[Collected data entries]
Start of Block

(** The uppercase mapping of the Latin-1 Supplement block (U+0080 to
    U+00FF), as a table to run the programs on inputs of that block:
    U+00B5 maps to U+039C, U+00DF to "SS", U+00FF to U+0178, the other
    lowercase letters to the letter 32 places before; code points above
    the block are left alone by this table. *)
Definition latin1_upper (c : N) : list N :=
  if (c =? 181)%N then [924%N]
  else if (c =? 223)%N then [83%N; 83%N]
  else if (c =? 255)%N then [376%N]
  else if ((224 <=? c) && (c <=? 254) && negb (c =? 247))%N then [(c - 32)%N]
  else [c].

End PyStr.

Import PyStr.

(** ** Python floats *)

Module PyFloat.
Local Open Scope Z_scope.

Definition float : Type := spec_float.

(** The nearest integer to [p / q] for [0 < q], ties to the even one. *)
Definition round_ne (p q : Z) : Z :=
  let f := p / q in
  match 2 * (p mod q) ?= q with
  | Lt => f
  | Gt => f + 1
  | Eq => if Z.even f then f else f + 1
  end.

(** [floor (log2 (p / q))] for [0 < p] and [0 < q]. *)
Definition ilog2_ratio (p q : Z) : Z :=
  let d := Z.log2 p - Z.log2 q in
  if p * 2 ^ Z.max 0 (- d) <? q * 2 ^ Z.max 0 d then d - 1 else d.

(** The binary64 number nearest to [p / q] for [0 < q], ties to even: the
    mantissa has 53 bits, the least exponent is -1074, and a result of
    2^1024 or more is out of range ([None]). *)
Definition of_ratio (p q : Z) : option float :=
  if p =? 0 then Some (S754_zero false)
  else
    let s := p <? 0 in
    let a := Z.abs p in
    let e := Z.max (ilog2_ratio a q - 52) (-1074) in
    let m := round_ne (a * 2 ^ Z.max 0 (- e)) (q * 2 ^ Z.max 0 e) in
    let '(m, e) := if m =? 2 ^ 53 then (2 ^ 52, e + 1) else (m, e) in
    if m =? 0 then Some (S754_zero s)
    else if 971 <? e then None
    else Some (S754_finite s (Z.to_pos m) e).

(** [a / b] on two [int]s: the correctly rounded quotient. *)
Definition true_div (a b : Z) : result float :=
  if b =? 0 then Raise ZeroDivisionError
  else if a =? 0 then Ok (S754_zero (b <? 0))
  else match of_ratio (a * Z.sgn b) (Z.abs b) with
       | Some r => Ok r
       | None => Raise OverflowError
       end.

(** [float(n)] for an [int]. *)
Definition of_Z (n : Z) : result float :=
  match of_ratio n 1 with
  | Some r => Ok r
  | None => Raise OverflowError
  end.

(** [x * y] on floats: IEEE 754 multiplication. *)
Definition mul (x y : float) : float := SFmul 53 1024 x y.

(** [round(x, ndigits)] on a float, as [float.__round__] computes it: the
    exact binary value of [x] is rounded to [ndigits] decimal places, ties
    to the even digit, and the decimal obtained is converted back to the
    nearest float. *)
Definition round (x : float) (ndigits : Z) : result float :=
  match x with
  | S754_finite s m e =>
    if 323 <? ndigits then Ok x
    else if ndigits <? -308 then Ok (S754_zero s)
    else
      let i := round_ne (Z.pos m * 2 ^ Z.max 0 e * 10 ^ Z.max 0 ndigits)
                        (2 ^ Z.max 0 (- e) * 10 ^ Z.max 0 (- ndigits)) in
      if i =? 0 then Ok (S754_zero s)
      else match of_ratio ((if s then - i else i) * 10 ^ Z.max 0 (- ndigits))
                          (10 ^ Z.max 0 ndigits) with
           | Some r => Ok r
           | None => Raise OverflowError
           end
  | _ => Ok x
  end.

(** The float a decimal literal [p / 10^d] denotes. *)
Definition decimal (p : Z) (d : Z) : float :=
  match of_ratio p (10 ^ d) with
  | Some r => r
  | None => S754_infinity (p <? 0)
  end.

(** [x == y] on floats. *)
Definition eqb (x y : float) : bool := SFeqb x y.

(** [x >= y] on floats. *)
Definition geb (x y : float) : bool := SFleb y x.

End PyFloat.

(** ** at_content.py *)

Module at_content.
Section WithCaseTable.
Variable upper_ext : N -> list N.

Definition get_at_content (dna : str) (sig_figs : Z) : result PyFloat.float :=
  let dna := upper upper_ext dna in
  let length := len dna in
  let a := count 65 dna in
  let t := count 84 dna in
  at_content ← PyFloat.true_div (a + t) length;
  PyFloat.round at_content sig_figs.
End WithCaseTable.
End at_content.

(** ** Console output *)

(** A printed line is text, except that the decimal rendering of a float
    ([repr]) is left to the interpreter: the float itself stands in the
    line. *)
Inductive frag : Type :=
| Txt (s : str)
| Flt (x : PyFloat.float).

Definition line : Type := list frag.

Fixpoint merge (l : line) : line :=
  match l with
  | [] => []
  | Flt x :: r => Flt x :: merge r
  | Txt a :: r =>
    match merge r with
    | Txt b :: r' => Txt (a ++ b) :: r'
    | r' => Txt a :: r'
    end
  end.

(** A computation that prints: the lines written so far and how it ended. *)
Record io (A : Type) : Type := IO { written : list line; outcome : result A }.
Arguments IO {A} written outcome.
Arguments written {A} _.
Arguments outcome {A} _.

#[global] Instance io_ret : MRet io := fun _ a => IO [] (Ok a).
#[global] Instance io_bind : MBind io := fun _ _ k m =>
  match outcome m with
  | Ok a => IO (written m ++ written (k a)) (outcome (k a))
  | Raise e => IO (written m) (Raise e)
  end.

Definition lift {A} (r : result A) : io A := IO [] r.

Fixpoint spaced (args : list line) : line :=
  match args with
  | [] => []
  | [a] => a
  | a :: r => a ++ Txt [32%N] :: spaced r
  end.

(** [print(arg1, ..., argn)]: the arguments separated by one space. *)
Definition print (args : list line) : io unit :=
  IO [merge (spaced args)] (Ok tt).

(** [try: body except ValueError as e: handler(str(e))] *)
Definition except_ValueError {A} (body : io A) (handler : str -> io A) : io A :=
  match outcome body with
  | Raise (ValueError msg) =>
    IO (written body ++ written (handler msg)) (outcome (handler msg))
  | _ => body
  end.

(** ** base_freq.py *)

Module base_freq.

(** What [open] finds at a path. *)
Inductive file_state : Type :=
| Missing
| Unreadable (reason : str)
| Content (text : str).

End of Block
Start of Block

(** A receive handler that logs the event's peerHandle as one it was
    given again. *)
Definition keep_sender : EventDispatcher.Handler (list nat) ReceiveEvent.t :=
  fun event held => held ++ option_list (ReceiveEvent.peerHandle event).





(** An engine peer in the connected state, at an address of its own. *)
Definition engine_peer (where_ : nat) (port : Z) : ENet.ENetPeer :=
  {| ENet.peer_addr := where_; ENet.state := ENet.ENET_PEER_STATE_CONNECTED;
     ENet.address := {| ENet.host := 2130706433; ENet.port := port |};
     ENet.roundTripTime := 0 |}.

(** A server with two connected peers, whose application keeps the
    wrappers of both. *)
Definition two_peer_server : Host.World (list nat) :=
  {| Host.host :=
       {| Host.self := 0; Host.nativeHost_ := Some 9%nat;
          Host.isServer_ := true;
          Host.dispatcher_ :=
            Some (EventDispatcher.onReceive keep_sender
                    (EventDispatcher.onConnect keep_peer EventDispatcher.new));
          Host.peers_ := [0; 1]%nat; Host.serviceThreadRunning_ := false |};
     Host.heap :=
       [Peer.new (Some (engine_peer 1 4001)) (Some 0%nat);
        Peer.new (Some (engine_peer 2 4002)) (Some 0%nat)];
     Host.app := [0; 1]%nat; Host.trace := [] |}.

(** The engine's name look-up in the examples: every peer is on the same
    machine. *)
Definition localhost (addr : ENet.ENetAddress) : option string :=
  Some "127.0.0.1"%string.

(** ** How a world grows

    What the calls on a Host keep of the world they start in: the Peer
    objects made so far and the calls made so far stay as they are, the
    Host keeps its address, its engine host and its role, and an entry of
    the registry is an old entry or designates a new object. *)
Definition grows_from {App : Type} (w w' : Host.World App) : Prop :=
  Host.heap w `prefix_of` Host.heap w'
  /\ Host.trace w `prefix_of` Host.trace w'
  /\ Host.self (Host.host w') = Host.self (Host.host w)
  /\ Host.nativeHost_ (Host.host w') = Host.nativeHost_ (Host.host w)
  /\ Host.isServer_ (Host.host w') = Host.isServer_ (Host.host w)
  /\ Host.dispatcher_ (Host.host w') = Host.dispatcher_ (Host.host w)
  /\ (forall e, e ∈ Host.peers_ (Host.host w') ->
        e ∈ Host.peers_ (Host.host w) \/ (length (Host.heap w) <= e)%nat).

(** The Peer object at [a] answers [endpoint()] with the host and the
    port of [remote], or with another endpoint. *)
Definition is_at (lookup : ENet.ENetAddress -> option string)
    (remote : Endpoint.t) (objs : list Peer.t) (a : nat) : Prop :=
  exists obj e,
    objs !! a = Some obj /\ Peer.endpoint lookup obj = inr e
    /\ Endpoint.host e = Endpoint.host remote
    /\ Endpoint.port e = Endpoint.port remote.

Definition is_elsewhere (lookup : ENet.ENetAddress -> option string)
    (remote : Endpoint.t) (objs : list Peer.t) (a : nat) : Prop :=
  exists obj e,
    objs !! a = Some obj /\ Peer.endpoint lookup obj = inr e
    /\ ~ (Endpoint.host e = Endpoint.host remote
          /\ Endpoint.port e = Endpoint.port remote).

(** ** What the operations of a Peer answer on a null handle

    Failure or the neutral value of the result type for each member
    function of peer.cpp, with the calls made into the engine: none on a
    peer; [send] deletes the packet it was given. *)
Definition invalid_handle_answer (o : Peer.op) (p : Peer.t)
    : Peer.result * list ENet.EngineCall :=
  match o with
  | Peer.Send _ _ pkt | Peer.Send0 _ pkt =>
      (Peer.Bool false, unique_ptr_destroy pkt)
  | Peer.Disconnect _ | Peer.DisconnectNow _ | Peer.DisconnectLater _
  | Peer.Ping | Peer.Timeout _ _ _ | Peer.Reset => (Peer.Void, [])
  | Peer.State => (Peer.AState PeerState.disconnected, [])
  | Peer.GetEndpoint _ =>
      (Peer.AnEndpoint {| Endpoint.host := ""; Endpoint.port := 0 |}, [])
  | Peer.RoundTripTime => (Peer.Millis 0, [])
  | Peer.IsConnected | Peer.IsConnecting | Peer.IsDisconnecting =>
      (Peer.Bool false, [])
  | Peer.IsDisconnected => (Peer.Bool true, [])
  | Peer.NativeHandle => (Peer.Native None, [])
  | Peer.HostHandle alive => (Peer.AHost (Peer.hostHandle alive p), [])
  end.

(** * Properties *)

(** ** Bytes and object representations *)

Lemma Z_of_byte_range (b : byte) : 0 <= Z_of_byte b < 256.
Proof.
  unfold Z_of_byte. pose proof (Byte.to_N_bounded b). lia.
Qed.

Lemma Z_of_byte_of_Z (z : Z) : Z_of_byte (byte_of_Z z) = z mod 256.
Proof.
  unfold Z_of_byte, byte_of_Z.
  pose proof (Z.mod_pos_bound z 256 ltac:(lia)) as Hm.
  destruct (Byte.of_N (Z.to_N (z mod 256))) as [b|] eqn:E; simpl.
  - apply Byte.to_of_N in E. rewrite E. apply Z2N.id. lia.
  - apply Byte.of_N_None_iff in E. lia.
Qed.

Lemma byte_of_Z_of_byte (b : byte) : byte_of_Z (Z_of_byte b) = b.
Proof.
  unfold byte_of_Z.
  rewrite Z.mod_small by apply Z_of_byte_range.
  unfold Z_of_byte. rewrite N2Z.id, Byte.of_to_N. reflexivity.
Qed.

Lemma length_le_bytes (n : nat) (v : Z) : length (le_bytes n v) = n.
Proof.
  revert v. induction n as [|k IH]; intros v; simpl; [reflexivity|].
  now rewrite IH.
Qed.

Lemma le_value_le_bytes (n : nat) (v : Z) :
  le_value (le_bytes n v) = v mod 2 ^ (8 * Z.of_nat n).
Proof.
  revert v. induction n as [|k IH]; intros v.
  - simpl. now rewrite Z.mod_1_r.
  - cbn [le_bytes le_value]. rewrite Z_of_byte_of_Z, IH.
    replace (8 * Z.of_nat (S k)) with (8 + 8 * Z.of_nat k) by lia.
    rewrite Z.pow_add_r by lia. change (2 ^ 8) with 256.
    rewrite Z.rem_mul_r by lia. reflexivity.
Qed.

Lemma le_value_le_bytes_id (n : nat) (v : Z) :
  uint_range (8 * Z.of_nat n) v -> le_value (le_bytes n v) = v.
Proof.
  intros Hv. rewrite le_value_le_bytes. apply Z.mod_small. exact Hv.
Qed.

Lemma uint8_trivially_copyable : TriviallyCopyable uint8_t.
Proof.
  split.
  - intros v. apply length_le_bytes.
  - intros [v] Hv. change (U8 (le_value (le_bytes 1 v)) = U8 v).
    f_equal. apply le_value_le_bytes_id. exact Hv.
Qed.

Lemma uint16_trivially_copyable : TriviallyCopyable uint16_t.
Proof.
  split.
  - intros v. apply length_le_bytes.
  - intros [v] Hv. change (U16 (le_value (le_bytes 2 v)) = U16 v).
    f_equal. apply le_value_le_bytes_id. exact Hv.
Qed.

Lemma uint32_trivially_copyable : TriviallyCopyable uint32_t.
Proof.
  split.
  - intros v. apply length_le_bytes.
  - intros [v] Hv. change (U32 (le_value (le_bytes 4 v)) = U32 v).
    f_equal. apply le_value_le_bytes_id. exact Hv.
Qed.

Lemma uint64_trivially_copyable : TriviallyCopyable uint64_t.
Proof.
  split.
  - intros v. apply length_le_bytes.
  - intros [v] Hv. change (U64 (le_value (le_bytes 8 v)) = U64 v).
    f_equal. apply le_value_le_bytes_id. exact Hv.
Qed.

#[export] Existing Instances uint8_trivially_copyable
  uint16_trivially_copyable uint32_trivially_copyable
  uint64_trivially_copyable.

End of Block

**BRIEF:**
Taking the entries above, print exactly the lines starting at the line with "U+00B5 maps to" and ending at the line with "else if (c =? 223)%N then [83%N; 83%N]", both included.

**EXERCISE ANSWER:**
    U+00B5 maps to U+039C, U+00DF to "SS", U+00FF to U+0178, the other
    lowercase letters to the letter 32 places before; code points above
    the block are left alone by this table. *)
Definition latin1_upper (c : N) : list N :=
  if (c =? 181)%N then [924%N]
  else if (c =? 223)%N then [83%N; 83%N]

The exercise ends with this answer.